During the debate, Barnier described the vote as “a moment of truth, of responsibility.” He said that he had not taken pleasure in proposing difficult measures in the budget and that he had developed it alongside both chambers of the French parliament.
The budget that sparked the political conflagration is not yet passed and the economic markets may be facing a challenge in the coming days.
Despite her party’s demands for more purchasing power for French consumers, who have suffered significant rises in their cost of living, Barnier had “just given us crumbs,” she said, to applause from her fellow National Rally lawmakers. “Your only answer has been taxes, taxes and more taxes.”
The fate of France’s prime minister: the legacy of 50 years of political activism on the far-right, left-wing, and anti-social agendas
At 73, he is the oldest politician to serve as premier in France’s modern history. He has served the shortest time in the post since he took office.
Barnier’s political career spans over 50 years and includes time as a French foreign minister and a European Union commissioner. He won praise for his years-long efforts to negotiate terms for Britain’s departure from the EU, known as Brexit.
Barnier was accused of leading a government without democratic legitimacy by his critics in parliament, which means that appointing a new government may be difficult, unless one of the blocs can find enough support from other parts of the political spectrum.
Marine Le Pen, a strong proponent of more muscular immigration restrictions and anti-crime policies, criticized Barnier to his face during the no-confidence debate Wednesday, saying he had proposed a technocratic budget that refused “to tackle the causes of the dizzying increase in security concerns and crime faced by the country.”
The last legislative elections were held a year after the French Constitution states that new elections cannot be held until next summer. Leading up to the vote, Macron vowed to serve out his term ending in 2027, but will now need to appoint a new prime minister. With the National Assembly, France’s lower house of parliament, split into three major blocs — the far-right National Rally, the left-wing coalition New Popular Front and Macron’s centrists — the way forward for Europe’s second-biggest economy is expected to be rocky.

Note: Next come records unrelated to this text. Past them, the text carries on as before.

(** * merge-me-action: the push event handler

    A shallow embedding of [src/eventHandlers/push/index.ts] and of the two
    regular expressions it matches with, followed by the properties of the
    handler: what [tryMerge] asks of the graph API and when, what the two
    payload parsers return, and what [pushHandle] lets escape. *)

From Stdlib Require Import NArith Ascii String.
From stdpp Require Import base option list gmap strings.

Local Open Scope nat_scope.

(** ** ECMAScript strings and the regular expressions of the handler *)

Module JS.

(** A string is its sequence of code points; the patterns below carry the
    [u] flag, so this is the unit the matcher steps by. *)
Definition char := N.
Definition jsstring := list char.

(** A literal of the source, for ASCII text. *)
Definition str (s : string) : jsstring :=
  N_of_ascii <$> list_ascii_of_string s.

(** LineTerminator: LF, CR, LS, PS. *)
Definition isLineTerminator (c : char) : bool :=
  ((c =? 0x0A) || (c =? 0x0D) || (c =? 0x2028) || (c =? 0x2029))%N.

(** WhiteSpace: TAB, VT, FF, SP, NBSP, ZWNBSP and the category Zs. *)
Definition isWhiteSpace (c : char) : bool :=
  ((c =? 0x09) || (c =? 0x0B) || (c =? 0x0C) || (c =? 0x20) || (c =? 0xA0)
   || (c =? 0xFEFF) || (c =? 0x1680) || ((0x2000 <=? c) && (c <=? 0x200A))
   || (c =? 0x202F) || (c =? 0x205F) || (c =? 0x3000))%N.

(** The escapes usable inside a character class: [\s] and [\S]. *)
Inductive ClassEscape := class_s | class_S.

Definition classEscapeMatches (e : ClassEscape) (c : char) : bool :=
  match e with
  | class_s => isWhiteSpace c || isLineTerminator c
  | class_S => negb (isWhiteSpace c || isLineTerminator c)
  end.

(** The fragment of the pattern syntax the handler uses. [Bol] and [Eol]
    are [^] and [$] without the [m] flag, [Dot] is [.] without the [s]
    flag, [Star] is the greedy [*], [Named] is [(?<name>...)]. *)
Inductive RegExp :=
| Bol
| Eol
| Chr (c : char)
| Dot
| Class (escapes : list ClassEscape)
| Star (r : RegExp)
| Cat (r1 r2 : RegExp)
| Named (name : string) (r : RegExp).

(** The text of a pattern, character by character, followed by [tl]. *)
Definition chars (s : string) (tl : RegExp) : RegExp :=
  foldr (fun c r => Cat (Chr (N_of_ascii c)) r) tl (list_ascii_of_string s).

(** The state of a match: the index reached, the input from there on, and
    the groups captured so far. *)
Record MatchState := mkState {
  endIndex : nat;
  rest : jsstring;
  captures : gmap string jsstring
}.

Definition Continuation := MatchState -> option (gmap string jsstring).

(** CharacterSetMatcher: one character, accepted by [p]. *)
Definition charSet (p : char -> bool) (x : MatchState) (k : Continuation)
  : option (gmap string jsstring) :=
  match rest x with
  | c :: cs =>
      if p c then k (mkState (S (endIndex x)) cs (captures x)) else None
  | [] => None
  end.

(** RepeatMatcher for the greedy [*]: one more iteration of [m] is tried
    before the continuation, and an iteration that consumed nothing is
    refused. Every accepted iteration consumes a character, so the number
    of characters left bounds the loop; this is what [fuel] starts at.
    Neither pattern of the handler has a group under a [*], so the
    captures of an earlier iteration need no reset. *)
Fixpoint repeatMatcher
  (m : MatchState -> Continuation -> option (gmap string jsstring))
  (k : Continuation) (fuel : nat) (x : MatchState)
  : option (gmap string jsstring) :=
  match fuel with
  | O => k x
  | S fuel' =>
      match
        m x (fun y =>
          if decide (endIndex y = endIndex x) then None
          else repeatMatcher m k fuel' y)
      with
      | Some groups => Some groups
      | None => k x
      end
  end.

(** The backtracking matcher, in continuation-passing style as the
    language definition gives it. *)
Fixpoint matcher (r : RegExp) (x : MatchState) (k : Continuation)
  {struct r} : option (gmap string jsstring) :=
  match r with
  | Bol => if decide (endIndex x = 0) then k x else None
  | Eol => match rest x with [] => k x | _ :: _ => None end
  | Chr c => charSet (N.eqb c) x k
  | Dot => charSet (fun c => negb (isLineTerminator c)) x k
  | Class escapes =>
      charSet (fun c => existsb (fun e => classEscapeMatches e c) escapes) x k
  | Cat r1 r2 => matcher r1 x (fun y => matcher r2 y k)
  | Named name r' =>
      matcher r' x (fun y =>
        k (mkState (endIndex y) (rest y)
             (<[name := take (endIndex y - endIndex x) (rest x)]>
                (captures y))))
  | Star r' => repeatMatcher (matcher r') k (length (rest x)) x
  end.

After the snap elections in which no one won a majority, the president named Barnier as the new prime minister.
Nobody knows what will happen next. What is certain is the strength of the far right in France. It can take down a government with its ambitions, now it has shown they can. France is being held hostage, with no end in sight.
The National Rally won the most votes during the summer, and this is what Mr. Barnier depended on from the beginning. The party of Ms. Le Pen had fun with it. Jordan Bardella, the party’s candidate forprime minister, said that Barnier would be under “surveillance.” Some on the far right were positive about Mr. Barnier’s appointment. They pointed to his promises in the 2021 presidential primary for the Republicans, including a three-to-five-year moratorium on immigration, as evidence of his ideological compatibility. His choice of a hard-line interior minister was further encouragement.